(Collected data)
.....

(* ===== verification/GitHubPolicy.v ===== *)
(** * What the GitHub App may touch

    [github/policy.py] and the configuration part of [github/factory.py]: the
    allowlists of repositories and of paths, with [fnmatch.fnmatchcase] as the
    language has it ([*] runs over every character, the slash too). *)

From S2P Require Import Prelude PyFloat Json JsonParse Effects Models Config.

(** ** Path patterns ([fnmatch.fnmatchcase]) *)

Inductive pattern_token : Type :=
| PStar
| PAny
| PChar (c : ascii)
| PSet (negated : bool) (ranges : list (ascii * ascii)).

(** The ranges of a bracket expression: [a-z], or a character by itself. *)
Fixpoint bracket_ranges (l : list ascii) : list (ascii * ascii) :=
  match l with
  | a :: (("-"%char :: b :: l') as rest) => (a, b) :: bracket_ranges l'
  | a :: l' => (a, a) :: bracket_ranges l'
  | [] => []
  end.

(** The characters up to the next closing bracket, and what follows it. *)
Fixpoint to_bracket (acc l : list ascii) : option (list ascii * list ascii) :=
  match l with
  | [] => None
  | "]"%char :: l => Some (rev acc, l)
  | c :: l => to_bracket (c :: acc) l
  end.

(** The expression after an opening bracket: the first character may be a closing
    bracket, also after the negation. *)
Definition bracket (l : list ascii) : option (pattern_token * list ascii) :=
  let '(negated, l) := match l with "!"%char :: l => (true, l) | _ => (false, l) end in
  '(stuff, rest) ← match l with
                   | "]"%char :: l => to_bracket ["]"%char] l
                   | _ => to_bracket [] l
                   end;
  Some (PSet negated (bracket_ranges stuff), rest).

.....

TASK REQUIREMENTS: In the records above, locate the lines holding the word "ascii". Copy each of them.

EXPECTED ANSWER:
| PChar (c : ascii)
| PSet (negated : bool) (ranges : list (ascii * ascii)).
Fixpoint bracket_ranges (l : list ascii) : list (ascii * ascii) :=
Fixpoint to_bracket (acc l : list ascii) : option (list ascii * list ascii) :=
Definition bracket (l : list ascii) : option (pattern_token * list ascii) :=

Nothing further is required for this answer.